=== Section Start ===
(* ===== verification/KernelInit.v ===== *)
(** * The life of the crypto kernel: crypto/kernel/crypto_kernel.c

    Loading of cipher types, authentication types and debug modules, the start
    of the kernel with its self-tests, its status report, its shutdown, and
    [srtp_init] and [srtp_deinit] of srtp/srtp.c.  Printing is not modelled. *)
From Stdlib Require Import String.
From S2P Require Export Kernel SelfTest Stat.
Open Scope mword_scope.

(** ** The kernel in the world *)
Definition get_kernel : prog crypto_kernel_t := w ← get_world; mret (kernel w).
Definition put_kernel (k : crypto_kernel_t) : prog unit := w ← get_world; put_world (set_kernel w k).

Definition set_kstate (s : crypto_kernel_state_t) (k : crypto_kernel_t) : crypto_kernel_t :=
  {| kstate := s; cipher_type_list := cipher_type_list k; auth_type_list := auth_type_list k;
     debug_module_list := debug_module_list k; debug_on := debug_on k |}.
Definition set_cipher_type_list (l : list kernel_cipher_type_t) (k : crypto_kernel_t) : crypto_kernel_t :=
  {| kstate := kstate k; cipher_type_list := l; auth_type_list := auth_type_list k;
     debug_module_list := debug_module_list k; debug_on := debug_on k |}.
Definition set_auth_type_list (l : list kernel_auth_type_t) (k : crypto_kernel_t) : crypto_kernel_t :=
  {| kstate := kstate k; cipher_type_list := cipher_type_list k; auth_type_list := l;
     debug_module_list := debug_module_list k; debug_on := debug_on k |}.
Definition set_debug_module_list (l : list kernel_debug_module_t) (k : crypto_kernel_t) : crypto_kernel_t :=
  {| kstate := kstate k; cipher_type_list := cipher_type_list k; auth_type_list := auth_type_list k;
     debug_module_list := l; debug_on := debug_on k |}.
Definition set_debug_on (f : debug_module_t -> Z) (k : crypto_kernel_t) : crypto_kernel_t :=
  {| kstate := kstate k; cipher_type_list := cipher_type_list k; auth_type_list := auth_type_list k;
     debug_module_list := debug_module_list k; debug_on := f |}.

Definition modify_kernel (f : crypto_kernel_t -> crypto_kernel_t) : prog unit :=
  k ← get_kernel; put_kernel (f k).

(** ** Debug modules *)
Definition debug_name (m : debug_module_t) : string :=
  match m with
  | mod_crypto_kernel => "crypto kernel"
  | mod_auth => "auth func"
  | mod_cipher => "cipher"
  | mod_stat => "stat test"
  | mod_alloc => "alloc"
  | mod_aes_icm => "aes icm"
  | mod_aes_cbc => "aes cbc"
  | mod_hmac => "hmac sha-1"
  | mod_srtp => "srtp"
  end.

(** [strncmp(a, b, 64) == 0] *)
Definition same_name (a b : string) : bool := String.eqb (substring 0 64 a) (substring 0 64 b).

(** A null pointer is [None]. *)
Definition crypto_kernel_load_debug_module (new_dm : option debug_module_t) : prog err_status_t :=
  match new_dm with
  | None => mret err_status_bad_param
  | Some m =>
      k ← get_kernel;
      if existsb (fun d => same_name (debug_name m) (debug_name (kdm_mod d))) (debug_module_list k)
      then mret err_status_bad_param
      else
        new ← crypto_alloc (fun _ => tt);
        match new with
        | None => mret err_status_alloc_fail
        | Some l =>
            modify_kernel (fun k => set_debug_module_list
              ({| kdm_node := l; kdm_mod := m |} :: debug_module_list k) k);;
            mret err_status_ok
        end
  end.

Fixpoint find_debug_module (name : string) (l : list kernel_debug_module_t) : option debug_module_t :=
  match l with
  | [] => None
  | d :: l => if same_name name (debug_name (kdm_mod d)) then Some (kdm_mod d)
              else find_debug_module name l
  end.

Definition crypto_kernel_set_debug_module (name : string) (on : Z) : prog err_status_t :=
  k ← get_kernel;
  match find_debug_module name (debug_module_list k) with
  | None => mret err_status_fail
  | Some m =>
      modify_kernel (fun k => set_debug_on
        (fun m' => if decide (m' = m) then on else debug_on k m') k);;
      mret err_status_ok
  end.

Definition crypto_kernel_list_debug_modules : prog err_status_t := mret err_status_ok.

(** The [debug] field of a type. *)
Definition cipher_type_debug (ct : cipher_type) : option debug_module_t :=
  match ct with null_cipher => None | aes_icm => Some mod_aes_icm | aes_cbc => Some mod_aes_cbc end.
Definition auth_type_debug (at_ : auth_type) : option debug_module_t :=
  match at_ with null_auth => None | hmac => Some mod_hmac end.

(** ** Types

    [after] is what follows the key of the test case of [aes_icm] in memory. *)
Section kernel.
Context (after : list Z).

Definition crypto_kernel_load_cipher_type (new_ct : option cipher_type) (id : Z) : prog err_status_t :=
  match new_ct with
  | None => mret err_status_bad_param
  | Some ct =>
      status ← cipher_type_self_test after ct;
      if is_err status then mret status else
      k ← get_kernel;
      if existsb (fun c => bool_decide (ct = kct_type c) || (id =? kct_id c)) (cipher_type_list k)
      then mret err_status_bad_param
      else
        new ← crypto_alloc (fun _ => tt);
        match new with
        | None => mret err_status_alloc_fail
        | Some l =>
            modify_kernel (fun k => set_cipher_type_list
              ({| kct_node := l; kct_id := id; kct_type := ct |} :: cipher_type_list k) k);;
            match cipher_type_debug ct with
            | None => mret err_status_ok
            | Some m => crypto_kernel_load_debug_module (Some m);; mret err_status_ok
            end
        end
  end.

Definition crypto_kernel_load_auth_type (new_at : option auth_type) (id : Z) : prog err_status_t :=
  match new_at with
  | None => mret err_status_bad_param
  | Some at_ =>
      status ← auth_type_self_test at_;
      if is_err status then mret status else
      k ← get_kernel;
      if existsb (fun a => bool_decide (at_ = kat_type a) || (id =? kat_id a)) (auth_type_list k)
      then mret err_status_bad_param
      else
        new ← crypto_alloc (fun _ => tt);
        match new with
        | None => mret err_status_alloc_fail
        | Some l =>
            modify_kernel (fun k => set_auth_type_list
              ({| kat_node := l; kat_id := id; kat_type := at_ |} :: auth_type_list k) k);;
            match auth_type_debug at_ with
            | None => mret err_status_ok
            | Some m => crypto_kernel_load_debug_module (Some m);; mret err_status_ok
            end
        end
  end.

(** ** Start, status and shutdown *)
Definition MAX_RNG_TRIALS : nat := 25.

(** A failed self-test here ends the process with [exit]: there is no behaviour
    after it. *)
Fixpoint test_cipher_types (l : list kernel_cipher_type_t) : prog unit :=
  match l with
  | [] => mret tt
  | c :: l =>
      status ← cipher_type_self_test after (kct_type c);
      if is_err status then lift None else test_cipher_types l
  end.

Fixpoint test_auth_types (l : list kernel_auth_type_t) : prog unit :=
  match l with
  | [] => mret tt
  | a :: l =>
      status ← auth_type_self_test (kat_type a);
      if is_err status then lift None else test_auth_types l
  end.

Definition crypto_kernel_status : prog err_status_t :=
  k ← get_kernel;
  status ← stat_test_rand_source_with_repetition rand_source_get_octet_string_func MAX_RNG_TRIALS;
  if is_err status then
    modify_kernel (set_kstate crypto_kernel_state_insecure);; mret status
  else
    test_cipher_types (cipher_type_list k);;
    test_auth_types (auth_type_list k);;
    mret err_status_ok.

Definition crypto_kernel_init : prog err_status_t :=
  k ← get_kernel;
  if bool_decide (kstate k = crypto_kernel_state_secure) then crypto_kernel_status
  else
    mret err_reporting_init ;?
    crypto_kernel_load_debug_module (Some mod_crypto_kernel) ;?
    crypto_kernel_load_debug_module (Some mod_auth) ;?
    crypto_kernel_load_debug_module (Some mod_cipher) ;?
    crypto_kernel_load_debug_module (Some mod_stat) ;?
    crypto_kernel_load_debug_module (Some mod_alloc) ;?
    rand_source_init ;?
    stat_test_rand_source_with_repetition rand_source_get_octet_string_func MAX_RNG_TRIALS ;?
    ctr_prng_init rand_source_get_octet_string_func ;?
    stat_test_rand_source_with_repetition ctr_prng_get_octet_string_func MAX_RNG_TRIALS ;?
    crypto_kernel_load_cipher_type (Some null_cipher) NULL_CIPHER ;?
    crypto_kernel_load_cipher_type (Some aes_icm) AES_128_ICM ;?
    crypto_kernel_load_cipher_type (Some aes_cbc) AES_128_CBC ;?
    crypto_kernel_load_auth_type (Some null_auth) NULL_AUTH ;?
    crypto_kernel_load_auth_type (Some hmac) HMAC_SHA1 ;?
    modify_kernel (set_kstate crypto_kernel_state_secure);;
    mret err_status_ok.

(** The loops free the head of a list until the list is empty. *)
Fixpoint free_cipher_types (l : list kernel_cipher_type_t) : prog unit :=
  match l with
  | [] => mret tt
  | c :: l =>
      modify_kernel (set_cipher_type_list l);; crypto_free (Some (kct_node c));; free_cipher_types l
  end.

Fixpoint free_auth_types (l : list kernel_auth_type_t) : prog unit :=
  match l with
  | [] => mret tt
  | a :: l =>
      modify_kernel (set_auth_type_list l);; crypto_free (Some (kat_node a));; free_auth_types l
  end.

Fixpoint free_debug_modules (l : list kernel_debug_module_t) : prog unit :=
  match l with
  | [] => mret tt
  | d :: l =>
      modify_kernel (set_debug_module_list l);; crypto_free (Some (kdm_node d));; free_debug_modules l
  end.

Definition crypto_kernel_shutdown : prog err_status_t :=
  k ← get_kernel;
  free_cipher_types (cipher_type_list k);;
  free_auth_types (auth_type_list k);;
  free_debug_modules (debug_module_list k);;
  rand_source_deinit ;?
  modify_kernel (set_kstate crypto_kernel_state_insecure);;
  mret err_status_ok.

(** The octets are written from the start of [buffer]. *)
Definition crypto_get_random (buffer : list Z) (length : Z) : prog (err_status_t * list Z) :=
  k ← get_kernel;
  if bool_decide (kstate k = crypto_kernel_state_secure)
  then ctr_prng_get_octet_string buffer length
  else mret (err_status_fail, buffer).

(** ** The library *)
Definition srtp_init : prog err_status_t :=
  crypto_kernel_init ;?
  crypto_kernel_load_debug_module (Some mod_srtp) ;?
  mret err_status_ok.

Definition srtp_deinit : prog err_status_t := crypto_kernel_shutdown.
End kernel.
=== Section End ===
What you should do: Retype the portion of the data above that starts on the line with "debug_module_list k) k);;" and finishes on the line with "Definition cipher_type_debug (ct", including both of those lines.

Your solution:
              ({| kdm_node := l; kdm_mod := m |} :: debug_module_list k) k);;
            mret err_status_ok
        end
  end.

Fixpoint find_debug_module (name : string) (l : list kernel_debug_module_t) : option debug_module_t :=
  match l with
  | [] => None
  | d :: l => if same_name name (debug_name (kdm_mod d)) then Some (kdm_mod d)
              else find_debug_module name l
  end.

Definition crypto_kernel_set_debug_module (name : string) (on : Z) : prog err_status_t :=
  k ← get_kernel;
  match find_debug_module name (debug_module_list k) with
  | None => mret err_status_fail
  | Some m =>
      modify_kernel (fun k => set_debug_on
        (fun m' => if decide (m' = m) then on else debug_on k m') k);;
      mret err_status_ok
  end.

Definition crypto_kernel_list_debug_modules : prog err_status_t := mret err_status_ok.

(** The [debug] field of a type. *)
Definition cipher_type_debug (ct : cipher_type) : option debug_module_t :=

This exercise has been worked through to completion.